Aside from a slew of awesomely acted main characters, “Doom Patrol” boasts of a colorful assortment of side characters ranging from a certain Animal-Vegetable-Mineral Man, a muscle man named Flex Mentallo who flexes his muscles to alter reality (who contributes to an absolutely wild sequence in the season one finale) a gender-queer sentient street named Danny; a bounty hunter who tracks his victim by eating his beard (a parody of writer Alan Moore and Marvel’s Punisher); a zealot cockroach named Ezekiel; a vengeful rat named Mr. Whiskers; and many more. The weirdness hits all the right notes, and these characters not only add to the humor of the series but also contribute to much emotional baggage too. How much the series prides itself on being unique can be understood by the fact that the antagonistic government agency that is on the hunt for the team is named “Bureau of Normalcy.” However, Mr. Nobody, played by Alan Tudyk, can quite easily be regarded as the showstopper of the first season, as the actor channels the gleeful evil of the omnipotent, reality-warping maniac. With his self-awareness giving him the ability to break the fourth wall, Mr. Nobody tortures the team in various ways and narrates the events of the series as they unfold. The series portrays troubled characters respectfully and doesn’t merely turn them into someone to feel pity for.

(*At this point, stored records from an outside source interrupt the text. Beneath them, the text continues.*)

(** C7, as amended: when no line before the line [s] with the BEGIN marker
    holds that marker and no line of the old region [X] holds the END
    marker, the text written is the lines [A], the line [s], the two
    generated tables, the line [e] with the END marker and the lines [B],
    whatever [A], [X] and [B] hold besides. *)
Theorem splice_keeps_outside_of_markers
  (py_repr : string -> string) (input : list string)
  (raw aliases : list alias) (A X B : list string) (s e : string) :
  parse_aliases input = Ok raw ->
  fill_out_aliases raw = Ok aliases ->
  Forall (fun l => Py.contains JS_PARAMS_START l = false) A ->
  Py.contains JS_PARAMS_START s = true ->
  Forall (fun l => Py.contains JS_PARAMS_END l = false) X ->
  Py.contains JS_PARAMS_END e = true ->
  main py_repr input (A ++ s :: X ++ e :: B)
  = Ok (spliced_text py_repr aliases A s e B).
Proof.
  intros Hp Hf HA Hs HX He. unfold main.
  rewrite Hp. cbn [bind]. rewrite Hf. cbn [bind].
  destruct (split aliases) as [long_args short_args] eqn:Sp.
  rewrite (splice_found _ A X B s e HA Hs HX He). cbn [bind].
  unfold spliced_text. rewrite Sp. cbn [fst snd].
  f_equal.
  rewrite concat_app, concat_cons, concat_app, concat_cons.
  reflexivity.
Qed.

Lemma splice_keeps_outside_of_markers_witness :
  main repr_plain version_table
    (["head" ++ newline] ++ js_begin :: [js_stale] ++ js_end :: ["tail"])
  = Ok (spliced_text repr_plain [raw_alias "V" "version" "bool"]
          ["head" ++ newline] js_begin js_end ["tail"]).
Proof.
  apply (splice_keeps_outside_of_markers repr_plain version_table
           [raw_alias "V" "version" "none"]
           [raw_alias "V" "version" "bool"]
           ["head" ++ newline] [js_stale] ["tail"] js_begin js_end).
  - vm_compute. reflexivity.
  - vm_compute. reflexivity.
  - repeat constructor.
  - vm_compute. reflexivity.
  - repeat constructor.
  - vm_compute. reflexivity.
Defined.

(** C7 as the specification states it, for any old region, fails: with a
    line that holds the END marker inside the old region, the rest of the
    old region stays in the text written. *)
Lemma splice_keeps_rest_of_old_region :
  Py.contains JS_PARAMS_START js_begin = true
  /\ Py.contains JS_PARAMS_END js_end = true
  /\ main repr_plain version_table
       ([] ++ js_begin :: [js_end; js_stale] ++ js_end :: [])
     <> Ok (spliced_text repr_plain [raw_alias "V" "version" "bool"]
              [] js_begin js_end []).
Proof.
  split; [vm_compute; reflexivity|].
  split; [vm_compute; reflexivity|].
  vm_compute. discriminate.
Qed.

(** ** C8: normalising again *)

Lemma reduce_to_raw_app (l1 l2 : list alias) :
  reduce_to_raw (l1 ++ l2) = (reduce_to_raw l1 ++ reduce_to_raw l2)%list.
Proof.
  unfold reduce_to_raw. now rewrite filter_app, map_app.
Qed.

Lemma raw_alias_eta (a : alias) :
  raw_form a -> raw_alias (letter a) (lname a) (type_ a) = a.
Proof.
  destruct a as [l n t nm ex]. unfold raw_form, raw_alias. simpl.
  intros [-> ->]. reflexivity.
Qed.

Lemma reduce_to_raw_emit (count : string -> nat) (a a1 : alias) :
  raw_form a -> type_ a <> "none" ->
  resolve_dupe count (strip_negation a) = Ok a1 ->
  reduce_to_raw (emit (negate a1)) = [a].
Proof.
  intros Hraw Hnone Hr.
  pose proof (resolved_fields _ a a1 Hr) as (E1 & E2 & E3 & E4).
  pose proof Hraw as [_ Hex].
  rewrite emit_negate.
  destruct (String.eqb (type_ a1) "bool") eqn:B.
  - unfold reduce_to_raw. simpl. rewrite E4, Hex. simpl.
    rewrite E1, E2, E3. now rewrite raw_alias_eta.
  - destruct (negate_fields a1) as (G1 & G2 & _ & G4 & G5).
    unfold reduce_to_raw. simpl. rewrite G4, E4, Hex. simpl.
    rewrite G1, G2, G5, E1, E2, E3.
    assert (N : String.eqb (type_ a) "none" = false)
      by (now apply String.eqb_neq).
    rewrite N. now rewrite raw_alias_eta.
Qed.

Lemma reduce_to_raw_flat (count : string -> nat) (raw : list alias) :
  forall steps,
    Forall raw_form raw ->
    Forall (fun a => type_ a <> "none") raw ->
    normalize_all count raw = Ok steps ->
    reduce_to_raw (flat_map emit steps) = raw.
Proof.
  induction raw as [|a rest IH]; intros steps Hraw Hnone Hn.
  - injection Hn as <-. reflexivity.
  - apply normalize_all_cons in Hn.
    destruct Hn as (a1 & steps' & Hr & Hn & ->).
    inversion Hraw as [|? ? Ha Hrest]; subst.
    inversion Hnone as [|? ? Na Nrest]; subst.
    cbn [flat_map]. rewrite reduce_to_raw_app.
    rewrite (reduce_to_raw_emit count a a1 Ha Na Hr).
    rewrite (IH steps' Hrest Nrest Hn). reflexivity.
Qed.

(** A raw sequence with no alias of type "none" is the reduced form of
    its normalised sequence, and normalising that gives the normalised
    sequence again. *)
Lemma renormalize_without_none (raw out : list alias) :
  Forall raw_form raw ->
  Forall (fun a => type_ a <> "none") raw ->
  fill_out_aliases raw = Ok out ->
  reduce_to_raw out = raw
  /\ fill_out_aliases (reduce_to_raw out) = Ok out.
Proof.
  intros Hraw Hnone Hf.
  assert (E : reduce_to_raw out = raw).
  { pose proof Hf as Hf'.
    apply fill_out_aliases_steps in Hf'. destruct Hf' as (steps & Hn & ->).
    eapply reduce_to_raw_flat; eassumption. }
  split; [exact E|]. rewrite E. exact Hf.
Qed.

Lemma reduce_to_raw_is_raw (out : list alias) :
  Forall raw_form (reduce_to_raw out).
Proof.
  apply Forall_forall. intros a Ha. unfold reduce_to_raw in Ha.
  apply in_map_iff in Ha. destruct Ha as (b & <- & _).
  split; reflexivity.
Qed.

Lemma reduce_to_raw_types (out : list alias) :
  Forall (fun a => type_ a <> "none") out ->
  Forall (fun a => type_ a <> "none") (reduce_to_raw out).
Proof.
  intros H. rewrite Forall_forall in H.
  apply Forall_forall. intros a Ha. unfold reduce_to_raw in Ha.
  apply in_map_iff in Ha. destruct Ha as (b & <- & Hb).
  apply filter_In in Hb. destruct Hb as [Hb _]. exact (H b Hb).
Qed.

Lemma reduce_to_raw_pairs (out : list alias) :
  map (fun b => (letter b, lname b)) (reduce_to_raw out)
  = map (fun b => (letter b, lname b)) (filter is_original out).
Proof.
  unfold reduce_to_raw. rewrite map_map. reflexivity.
Qed.

Lemma normalized_without_none (count : string -> nat) (raw : list alias)
  (steps : list (alias * option alias)) :
  normalize_all count raw = Ok steps ->
  Forall (fun b => type_ b <> "none") (flat_map emit steps).
Proof.
  intros Hn. apply Forall_forall. intros b Hb.
  destruct (normalize_all_in _ raw steps b Hn Hb) as (a & a1 & _ & Hr & Hc).
  pose proof (resolved_fields _ a a1 Hr) as (_ & _ & E3 & _).
  destruct Hc as [->|[Hbool ->]].
  - destruct (negate_fields a1) as (_ & _ & _ & _ & G). rewrite G.
    destruct (String.eqb (type_ a1) "none") eqn:N; [discriminate|].
    now apply String.eqb_neq.
  - simpl. rewrite E3, Hbool. discriminate.
Qed.

Lemma fill_out_aliases_ok_dupes (raw out : list alias) (a : alias) :
  fill_out_aliases raw = Ok out ->
  In a raw -> 1 < letter_count raw (letter a) ->
  dict_get (lname a) DUPES <> None.
Proof.
  intros Hf Ha Hc Hd.
  apply In_nth_error in Ha. destruct Ha as [i Hi].
  destruct (fill_out_aliases_nth raw out i a Hf Hi) as (a1 & Hr & _).
  destruct (strip_negation_fields a) as (S1 & S2 & _).
  unfold resolve_dupe in Hr. rewrite S1, S2, Hd in Hr.
  apply Nat.ltb_lt in Hc. rewrite Hc in Hr. discriminate.
Qed.

Lemma fill_out_aliases_ok_of_dupes (raw : list alias) :
  (forall a, In a raw -> 1 < letter_count raw (letter a) ->
             dict_get (lname a) DUPES <> None) ->
  exists out, fill_out_aliases raw = Ok out.
Proof.
  intros H.
  destruct (fill_out_aliases raw) as [out|e] eqn:Hf; [eauto|].
  exfalso.
  rewrite fill_out_aliases_flat in Hf.
  destruct (normalize_all _ _) as [steps|e'] eqn:Hn; cbn [bind] in Hf;
    [discriminate|].
  destruct (normalize_all_error _ raw e' Hn) as (b & Hb & _ & H1 & H2).
  exact (H b Hb H1 H2).
Qed.

Lemma originals_of_emit (count : string -> nat) (a a1 : alias) :
  expand a = None ->
  resolve_dupe count (strip_negation a) = Ok a1 ->
  map (fun b => (letter b, lname b)) (filter is_original (emit (negate a1)))
  = [(letter a, lname a)].
Proof.
  intros Hex Hr.
  pose proof (resolved_fields _ a a1 Hr) as (E1 & E2 & _ & E4).
  rewrite emit_negate.
  destruct (String.eqb (type_ a1) "bool").
  - unfold is_original. simpl. rewrite E4, Hex. simpl. now rewrite E1, E2.
  - destruct (negate_fields a1) as (G1 & G2 & _ & G4 & _).
    unfold is_original. simpl. rewrite G4, E4, Hex. simpl.
    now rewrite G1, G2, E1, E2.
Qed.

Lemma originals_of_flat (count : string -> nat) (raw : list alias) :
  forall steps,
    Forall (fun a => expand a = None) raw ->
    normalize_all count raw = Ok steps ->
    map (fun b => (letter b, lname b))
      (filter is_original (flat_map emit steps))
    = map (fun a => (letter a, lname a)) raw.
Proof.
  induction raw as [|a rest IH]; intros steps Hex Hn.
  - injection Hn as <-. reflexivity.
  - apply normalize_all_cons in Hn.
    destruct Hn as (a1 & steps' & Hr & Hn & ->).
    inversion Hex as [|? ? Ha Hrest]; subst.
    cbn [flat_map]. rewrite filter_app, map_app.
    rewrite (originals_of_emit _ a a1 Ha Hr), (IH steps' Hrest Hn).
    reflexivity.
Qed.

Lemma letter_count_of_pairs (l1 l2 : list alias) (k : string) :
  map (fun b => (letter b, lname b)) l1
  = map (fun b => (letter b, lname b)) l2 ->
  letter_count l1 k = letter_count l2 k.
Proof.
  intros E. unfold letter_count.
  replace (map letter l1)
    with (map fst (map (fun b => (letter b, lname b)) l1))
    by (rewrite map_map; reflexivity).
  rewrite E, map_map. reflexivity.
Qed.

Lemma position_full (raw : list alias) :
  position raw (List.length raw)
  = List.length raw
    + List.length (filter (fun a => String.eqb (type_ a) "bool") raw).
Proof.
  induction raw as [|a rest IH]; [reflexivity|].
  change (position (a :: rest) (List.length (a :: rest)))
    with ((if String.eqb (type_ a) "bool" then 2 else 1)
          + position rest (List.length rest)).
  rewrite IH. simpl.
  destruct (String.eqb (type_ a) "bool"); simpl; lia.
Qed.

Lemma reduce_to_raw_emit_retyped (count : string -> nat) (a a1 : alias) :
  expand a = None ->
  resolve_dupe count (strip_negation a) = Ok a1 ->
  reduce_to_raw (emit (negate a1)) = [retyped a].
Proof.
  intros Hex Hr.
  pose proof (resolved_fields _ a a1 Hr) as (E1 & E2 & E3 & E4).
  rewrite emit_negate. unfold retyped.
  destruct (String.eqb (type_ a1) "bool") eqn:B.
  - unfold reduce_to_raw. simpl. rewrite E4, Hex. simpl.
    rewrite E1, E2, E3. rewrite E3 in B. apply String.eqb_eq in B.
    rewrite B. reflexivity.
  - destruct (negate_fields a1) as (G1 & G2 & _ & G4 & G5).
    unfold reduce_to_raw. simpl. rewrite G4, E4, Hex. simpl.
    rewrite G1, G2, G5, E1, E2, E3. reflexivity.
Qed.

Lemma reduce_to_raw_flat_retyped (count : string -> nat) (raw : list alias) :
  forall steps,
    Forall (fun a => expand a = None) raw ->
    normalize_all count raw = Ok steps ->
    reduce_to_raw (flat_map emit steps) = map retyped raw.
Proof.
  induction raw as [|a rest IH]; intros steps Hex Hn.
  - injection Hn as <-. reflexivity.
  - apply normalize_all_cons in Hn.
    destruct Hn as (a1 & steps' & Hr & Hn & ->).
    inversion Hex as [|? ? Ha Hrest]; subst.
    cbn [flat_map]. rewrite reduce_to_raw_app.
    rewrite (reduce_to_raw_emit_retyped count a a1 Ha Hr).
    rewrite (IH steps' Hrest Hn). reflexivity.
Qed.

(** C8: the reduced form of a normalised sequence (the synthetic entries
    dropped, the keys letter, lname and type kept) holds the aliases that
    were normalised, with "bool" for the type "none"; it can be normalised,
    and normalising, reducing and normalising again gives the same
    sequence as normalising once, which has one synthetic entry for every
    alias of type bool and no more: the second pass adds none. *)
Theorem renormalizing_reduced_sequence (raw0 out0 : list alias) :
  Forall raw_form raw0 ->
  fill_out_aliases raw0 = Ok out0 ->
  exists out,
    fill_out_aliases (reduce_to_raw out0) = Ok out
    /\ fill_out_aliases (reduce_to_raw out) = Ok out
    /\ reduce_to_raw out = reduce_to_raw out0
    /\ reduce_to_raw out0
       = map (fun a =>
                raw_alias (letter a) (lname a)
                  (if String.eqb (type_ a) "none" then "bool" else type_ a))
           raw0
    /\ List.length out
       = List.length (reduce_to_raw out0)
         + List.length
             (filter (fun a => String.eqb (type_ a) "bool")
                (reduce_to_raw out0)).
Proof.
  intros Hraw Hf0.
  assert (Hex : Forall (fun a => expand a = None) raw0)
    by (eapply Forall_impl; [|exact Hraw]; intros a [_ He]; exact He).
  assert (Hpairs : map (fun b => (letter b, lname b)) (reduce_to_raw out0)
                   = map (fun b => (letter b, lname b)) raw0).
  { rewrite reduce_to_raw_pairs.
    pose proof Hf0 as Hf'.
    apply fill_out_aliases_steps in Hf'. destruct Hf' as (steps & Hn & ->).
    eapply originals_of_flat; eassumption. }
  assert (Hnone : Forall (fun a => type_ a <> "none") (reduce_to_raw out0)).
  { apply reduce_to_raw_types.
    pose proof Hf0 as Hf'.
    apply fill_out_aliases_steps in Hf'. destruct Hf' as (steps & Hn & ->).
    eapply normalized_without_none. exact Hn. }
  destruct (fill_out_aliases_ok_of_dupes (reduce_to_raw out0)) as [out Hf].
  { intros a Ha Hc.
    assert (Hin : In (letter a, lname a)
                    (map (fun b => (letter b, lname b)) raw0)).
    { rewrite <- Hpairs.
      apply (in_map (fun b => (letter b, lname b)) _ a Ha). }
    apply in_map_iff in Hin. destruct Hin as (a0 & E & Ha0).
    injection E as El En. rewrite <- En.
    apply (fill_out_aliases_ok_dupes raw0 out0 a0 Hf0 Ha0).
    rewrite El, <- (letter_count_of_pairs _ _ _ Hpairs). exact Hc. }
  exists out. split; [exact Hf|].
  destruct (renormalize_without_none (reduce_to_raw out0) out
              (reduce_to_raw_is_raw out0) Hnone Hf) as [E1 E2].
  split; [exact E2|]. split; [exact E1|]. split.
  - pose proof Hf0 as Hf'.
    apply fill_out_aliases_steps in Hf'. destruct Hf' as (steps & Hn & ->).
    exact (reduce_to_raw_flat_retyped _ raw0 steps Hex Hn).
  - pose proof Hf as Hf'.
    apply fill_out_aliases_steps in Hf'. destruct Hf' as (steps & Hn & ->).
    rewrite (normalize_all_length _ _ steps Hn). apply position_full.
Qed.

“Doom Patrol” also excels at utilizing and respecting the comic book as a medium by using the figurative “white space” as Mr. Nobody’s pocket dimension. The series doesn’t bother much with explaining its crazy shenanigans and embraces the comic, cosmic weirdness (as it should) by making a world of magic realism seem believable. It also plays with narrative structures ranging from omniscient to unreliable narrators, and at the end, it’s Mr. Nobody’s narration and Rita’s assertion of free will in choosing her rest that further the experimentative style. “Doom Patrol” also successfully champions in becoming a platform to celebrate marginalized people, the outcasts, non-binary, and people with different sexual orientations and identities – and it was a trademark of the source comics too. In the “Danny Petrol” episode of season one, Larry sings “People Like Us” with drag queen Karupt, and the aftermath will be etched forever in viewers’ memories.

With its oddities, intricacies, warmth, brutality, and at times risky presentation, the subliminal sublime of “Doom Patrol” season 1 establishes its firm presence in an overcrowded superhero content arena. In subsequent seasons, the series has arguably positioned itself as one of the best superhero films to have been released to date and broadened the scope of the genre in live action.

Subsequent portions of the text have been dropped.